矛盾化解了,這么說他們可以交往了,我的使命完成了,我終于可以離開金澤冶,拿著大把的鈔票,想去哪里就去哪里,可是為什么我一點都不高興,反而好失落,他會不會直接跟我解除婚約?怎么辦?現在仔細想想,我的愛,好虛偽。
“雪怡,別多想,澤冶跟尹小姐不可能,即使矛盾化解,我也不會同意她這個兒媳婦,爺爺也不會,爸爸也不會,在我們心里只有你白雪怡才配的上澤冶。”

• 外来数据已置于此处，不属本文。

Lemma chain_inv_repost start c k :
  chain_inv start c → places c !! k = Some (At PRepost) →
  chain_inv start (advance k PRepost (act_at PRepost c)).
Proof.
  intros Hi Hk. pose proof (ci_timely _ _ Hi) as H4. pose proof (ci_interval _ _ Hi) as H1.
  pose proof (proj1 (Forall_lookup _ _) H4 _ _ Hk) as Hp. simpl in Hp.
  unfold advance, act_at. rewrite repeats_next.
  destruct (post_accepts (closed c)) eqn:Ea; simpl.
  - apply (chain_inv_places start c (<[k := At PReturn]> (places c ++ _))); [done|..].
    + rewrite insert_app_l by (by eapply lookup_lt_Some). rw_total. simpl. lia.
    + apply Forall_insert; [|done]. apply Forall_app. split; [done|].
      apply Forall_singleton. simpl. lia.
    + left. rewrite insert_app_l by (by eapply lookup_lt_Some). rw_total. simpl. lia.
  - apply (chain_inv_places start c); [done|..].
    + rw_total. simpl. lia.
    + by apply Forall_insert.
    + right. rw_total. simpl. split; [lia|]. left.
      destruct (closed c); [done|]. by rewrite repeats_accepts in Ea.
Qed.

Lemma chain_inv_lost start c k p :
  chain_inv start c → places c !! k = Some p → w_running p = 0%Z →
  chain_inv start (log_ev EvLost (leave k c)).
Proof.
  intros [H1 H2 H3 H4 H5 H6] Hk Hr. pose proof (live_nonneg p). split; simpl; try done.
  - rw_total. lia.
  - unfold starts, ends, running_now in *. simpl. rw_total. simpl. lia.
  - eapply Forall_impl; [by apply Forall_delete|]. intros [| |[]]; simpl; by rewrite ?release_snoc.
  - by apply (past_start (λ l1 t, (release _ _ l1 <= t)%Z)).
  - intros _ _ Hl. set_solver.
Qed.

Lemma chain_inv_start start c k :
  chain_inv start c → places c !! k = Some (At PTask) →
  chain_inv start (advance k PTask (act_at PTask c)).
Proof.
  intros Hi Hk. pose proof Hi as [H1 H2 H3 H4 H5 H6].
  pose proof (proj1 (Forall_lookup _ _) H4 _ _ Hk) as Hp. simpl in Hp.
  unfold advance, act_at. rewrite repeats_next. split; simpl; try done.
  - rw_total. simpl. lia.
  - unfold starts, ends, running_now in *. simpl. rw_total. simpl. lia.
  - apply Forall_insert; [|done].
    eapply Forall_impl; [done|]. intros [| |[]]; simpl; by rewrite ?release_snoc.
  - apply (past_start (λ l1 t, (release _ _ l1 <= t)%Z)); [done|]. by intros t [= <-].
  - intros E1 E2 E3 E4. rw_total. simpl. rewrite H6; [done..|set_solver|set_solver].
Qed.

Lemma chain_inv_end start c k (panics : bool) :
  chain_inv start c → places c !! k = Some (At PRunning) →
  chain_inv start (let c := log_ev (EvEnd (clock c) panics) c in
                   if panics then leave k c else advance k PRunning c).
Proof.
  intros Hi Hk. pose proof Hi as [H1 H2 H3 H4 H5 H6].
  unfold advance. rewrite repeats_next.
  assert (∀ P : Place → Prop, P (At PReturn) → ∀ j q, j ≠ k → places c !! j = Some q → P q) as Hothers.
  { intros P HP j q Hjk Hj. by rewrite (live_alone _ _ _ _ _ _ Hi Hk eq_refl Hjk Hj). }
  cbv zeta. split; simpl.
  - by destruct panics.
  - destruct panics; simpl; rw_total; simpl; lia.
  - unfold starts, ends, running_now in *. destruct panics; simpl; rw_total; simpl; lia.
  - destruct panics; simpl.
    + by apply Forall_delete_others, Hothers.
    + apply Forall_lookup. intros j q Hj. destruct (decide (j = k)) as [->|Hjk].
      * rewrite list_lookup_insert_eq in Hj by (by eapply lookup_lt_Some). simplify_eq. simpl.
        rewrite release_snoc. simpl. lia.
      * rewrite list_lookup_insert_ne in Hj by done. by eapply Hothers.
  - destruct panics; simpl; by apply (past_start (λ l1 t, (release _ _ l1 <= t)%Z)).
  - destruct panics; simpl; intros E1 E2 E3 E4.
    + destruct (E4 (clock c)). set_solver.
    + rw_total. simpl. rewrite H6; [done..|set_solver|set_solver].
Qed.

Lemma chain_inv_step start l c c' : chain_inv start c → step l c = Some c' → chain_inv start c'.
Proof.
  intros Hi E0. pose proof Hi as [H1 H2 H3 H4 H5 H6].
  destruct l as [| |d|k|k|k|k|k|k panics]; cbn [step] in E0.
  1, 2: simplify_eq; split; simpl; done.
  { destruct (Z.ltb_spec 0 d); simplify_eq. split; simpl; try done.
    eapply Forall_impl; [done|]. intros. by apply timely_tick. }
  all: destruct (places c !! k) as [p|] eqn:Ek; [|done];
    pose proof (proj1 (Forall_lookup _ _) H4 _ _ Ek) as Hp.
  - destruct p as [due| |pc]; try done. destruct (Z.leb_spec due (clock c)); simplify_eq.
    eapply chain_inv_move; [done..|]. simpl in *. lia.
  - destruct p as [due| |pc]; simplify_eq; by eapply chain_inv_lost.
  - destruct p as [due| |pc]; simplify_eq. by eapply chain_inv_move.
  - destruct p as [due| |pc]; try done.
    destruct pc; simplify_eq; try (by apply chain_inv_start); try (by apply chain_inv_repost).
    all: unfold advance, act_at; rewrite repeats_next;
      destruct (closed c) eqn:?, (stopped (handle c)) eqn:?;
      first [(eapply chain_inv_leave; [exact Hi|exact Ek|done|by auto])|(eapply chain_inv_move; [exact Hi|exact Ek|done..])].
  - destruct p as [due| |[]]; simplify_eq. unfold advance. rewrite repeats_next.
    eapply chain_inv_leave; [done..|by left].
  - destruct p as [due| |[]]; simplify_eq. by apply chain_inv_end.
Qed.

Lemma chain_inv_reach h f c :
  (0 <= first_delay f)%Z → reachable step (NewChain (h, f)) c → chain_inv (h, f) c.
Proof.
  intros Hf. apply reachable_invariant; [by apply chain_inv_init|]. intros; by eapply chain_inv_step.
Qed.

(** ** After Stop or Shutdown *)

(** Steps of the closure's copies, returns apart *)
Definition w_move (l : Label) : Z :=
  match l with LStop | LClose | LTick _ | LReturn _ => 0 | _ => 1 end.
Definition w_return (l : Label) : Z := match l with LReturn _ => 1 | _ => 0 end.

(** How far a copy can still get once the handle is stopped, once the runner
    is closed. *)
Definition left_stopped (p : Place) : Z :=
  match p with
  | At PTask => 9 | At PRunning => 8 | At PStopped2 => 7 | At PClosed2 => 6 | At PRepost => 5
  | InDelay _ => 4 | InQueue => 3 | At PClosed1 => 2 | At PStopped1 => 1 | At PReturn => 0
  end.
Definition left_closed (p : Place) : Z :=
  match p with
  | At PStopped1 => 9 | At PTask => 8 | At PRunning => 7 | At PStopped2 => 6 | At PClosed2 => 5
  | At PRepost => 4 | InDelay _ => 3 | InQueue => 2 | At PClosed1 => 1 | At PReturn => 0
  end.
(** Copies past the last check before the task. *)
Definition past_stopped (p : Place) : Z := match p with At PTask => 1 | _ => 0 end.
Definition past_closed (p : Place) : Z := match p with At PTask | At PStopped1 => 1 | _ => 0 end.
(** Copies that return from the end of the closure, now or later. *)
Definition return_stopped (p : Place) : Z :=
  match p with At PReturn | At PRepost | At PClosed2 => 1 | _ => 0 end.
Definition return_closed (p : Place) : Z := match p with At PReturn | At PRepost => 1 | _ => 0 end.

(** [ends_chain flag left past ret]: with the flag set, [left] bounds the moves,
    [past] the starts and [ret] the returns to come. *)
Definition ends_chain (flag : Chain → bool) (left past ret : Place → Z) : Prop :=
  ∀ l c c', flag c = true → step l c = Some c' →
    flag c' = true ∧
    (total left (places c') + w_move l <= total left (places c))%Z ∧
    (starts c' + total past (places c') <= starts c + total past (places c))%Z ∧
    (total ret (places c') + w_return l <= total ret (places c))%Z.
(** [executeTaskWithRecovery] returns [panicked]; the panic of the handler
    leaves it ([None]). *)
Definition executeTaskWithRecovery (task : Wrapped) (prc : panicRecoveryContext) (o : Outcome)
  (w : World) : World * option bool :=
  let w := run_wrapped task o w in
  match o with
  | Returns _ _ => (w, Some false)
  | Panics handler_panics =>
      let n := task_of task in
      if handler prc then
        let w := log_ev (EvHandle n prc) w in
        if handler_panics then (w, None)
        else ((if metrics prc then log_ev (EvMetric n prc) w else w), Some true)
      else
        let w := log_ev (EvPrint n) w in
        ((if metrics prc then log_ev (EvMetric n prc) w else w), Some true)
  end.

(** The end of a running closure whose task ended with [o]. *)
Definition finish (c : Closure) (prc : panicRecoveryContext) (o : Outcome) (w : World) : World :=
  match c with
  | CNoReply task _ => (executeTaskWithRecovery task prc o w).1
  | CTask task _ reply replyTraits replyRunner =>
      let '(w, panicked) := executeTaskWithRecovery task prc o w in
      match panicked with
      | Some false => post replyRunner (CReply reply) replyTraits 0
                        (log_ev (EvPostReply replyRunner replyTraits (reply_of reply)) w)
      | _ => w
      end
  | CDelayed _ task reply replyTraits replyRunner =>
      let '(w, panicked) := executeTaskWithRecovery task prc o w in
      match panicked, replyRunner with
      | Some false, Some replyRunner =>
          post replyRunner (CReply reply) replyTraits 0
            (log_ev (EvPostReply replyRunner replyTraits (reply_of reply)) w)
      | _, _ => w
      end
  | CReply _ => w
  end.

(** The start of a closure: a delayed one computes its recovery context now,
    the others captured theirs; a reply reads the variables and runs. *)
Definition start (c : Closure) (w : World) : World :=
  match c with
  | CNoReply _ prc | CTask _ prc _ _ _ => set_running (running w ++ [(c, prc)]) w
  | CDelayed targetRunner _ _ _ _ =>
      let prc := match runners w !! targetRunner with
                 | Some r => getPanicRecovery (GetThreadPool r) (Name r)
                 | None => MkPRC false false "" 0
                 end in
      set_running (running w ++ [(c, prc)]) w
  | CReply (RUser n) => log_ev (EvReply n None) w
  | CReply (RDeliver n) => log_ev (EvReply n (Some (default (go_zero, None) (cells w !! n)))) w
  end.

(** ** The API *)

Definition postTaskAndReplyInternalWithTraits (targetRunner : nat) (task : Wrapped)
  (taskTraits : TaskTraits) (reply : Reply) (replyTraits : TaskTraits) (replyRunner : option nat)
  (w : World) : go World :=
  match runners w !! targetRunner with
  | None => Panic "nil pointer dereference"
  | Some r =>
      let prc := getPanicRecovery (GetThreadPool r) (Name r) in
      let w := log_ev (EvPost targetRunner taskTraits (task_of task)) w in
      match replyRunner with
      | None => Ret (post targetRunner (CNoReply task prc) taskTraits 0 w)
      | Some replyRunner =>
          Ret (post targetRunner (CTask task prc reply replyTraits replyRunner) taskTraits 0 w)
      end
  end.

Definition postTaskAndReplyInternal (targetRunner : nat) (task : Wrapped) (taskTraits : TaskTraits)
  (reply : Reply) (replyRunner : option nat) (w : World) : go World :=
  postTaskAndReplyInternalWithTraits targetRunner task taskTraits reply DefaultTaskTraits replyRunner w.

(** The runners' methods: the same in the three of them. *)
Definition PostTaskAndReplyWithTraits (r : nat) (taskTraits replyTraits : TaskTraits)
  (replyRunner : option nat) (w : World) : go World :=
  let n := next w in
  postTaskAndReplyInternalWithTraits r (WUser n) taskTraits (RUser n) replyTraits replyRunner (new_call w).
Definition PostTaskAndReply (r : nat) (replyRunner : option nat) (w : World) : go World :=
  let n := next w in
  postTaskAndReplyInternal r (WUser n) DefaultTaskTraits (RUser n) replyRunner (new_call w).

Definition PostTaskAndReplyWithResultAndTraits (targetRunner : nat)
  (taskTraits replyTraits : TaskTraits) (replyRunner : option nat) (w : World) : go World :=
  let n := next w in
  let w := set_cell n (go_zero, None) (new_call w) in
  postTaskAndReplyInternalWithTraits targetRunner (WCapture n) taskTraits (RDeliver n) replyTraits
    replyRunner w.
Definition PostTaskAndReplyWithResult (targetRunner : nat) (replyRunner : option nat) (w : World)
  : go World :=
  PostTaskAndReplyWithResultAndTraits targetRunner DefaultTaskTraits DefaultTaskTraits replyRunner w.

Definition PostDelayedTaskAndReplyWithResultAndTraits (targetRunner : nat) (delay : Z)
  (taskTraits replyTraits : TaskTraits) (replyRunner : option nat) (w : World) : go World :=
  let n := next w in
  let w := set_cell n (go_zero, None) (new_call w) in
  match runners w !! targetRunner with
  | None => Panic "nil pointer dereference"
  | Some _ =>
      let w := log_ev (EvPost targetRunner taskTraits n) w in
      Ret (post targetRunner (CDelayed targetRunner (WCapture n) (RDeliver n) replyTraits replyRunner)
             taskTraits delay w)
  end.
Definition PostDelayedTaskAndReplyWithResult (targetRunner : nat) (delay : Z)
  (replyRunner : option nat) (w : World) : go World :=
  PostDelayedTaskAndReplyWithResultAndTraits targetRunner delay DefaultTaskTraits DefaultTaskTraits
    replyRunner w.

可是我一點也配不上澤冶,相貌、身份(以現在而論),我可以跟尹婪晨比嗎?
“雪怡,你先回去休息,澤冶這邊我看著。”
這也好,我應該功成身退。這次真的應該回家了,不管我是否要嫁給樸幀渲。
“雪怡小姐,您回來了,暮野少爺來訪。”
我現在誰都不想見。
“對不起,請告訴他,我沒空。”
“可是,暮野少爺說今天非見到您不可。”
隨便他,他愛等,就讓他等吧。
“雪怡小姐,我知道先前害你很被動,可是你也不能拒人于千里之外。”
“暮野少爺,對不起,我不像你那么清閑,我現在很累,需要休息。”
“我想你大概已經知道金家跟尹家冰釋前嫌了,婪晨可以和澤冶光明正大的在一起,你這個第三者,應該消失了。你其實是在害怕澤冶會拋棄你。”
“我害怕什么跟你無關,更何況,在每個人的眼里,應該尹婪晨才是第三者。”
我究竟在干什么?明明是自己破壞了他們,還怎么理直氣壯,難道我真的害怕失去他。
“你的臉皮還真厚,或許別人不知道他們的關系,難道你不知道嗎?如果你不知道,那么當初你又何苦假裝成澤冶的表妹?白雪怡,你知道讓人不得不討厭。”
“為什么?憑什么?你們真的那么相信尹婪晨嗎?暮野玲末,你知道尹家跟金家的矛盾是什么嗎?為什么尹婪晨會死死抓住澤冶?不是因為愛,真正的的原因,我不知道該不該說,反正我說了,你也不會相信。”
就讓你們繼續保護你們心中最純潔的公主,我這個巫婆的話,說了也是多余。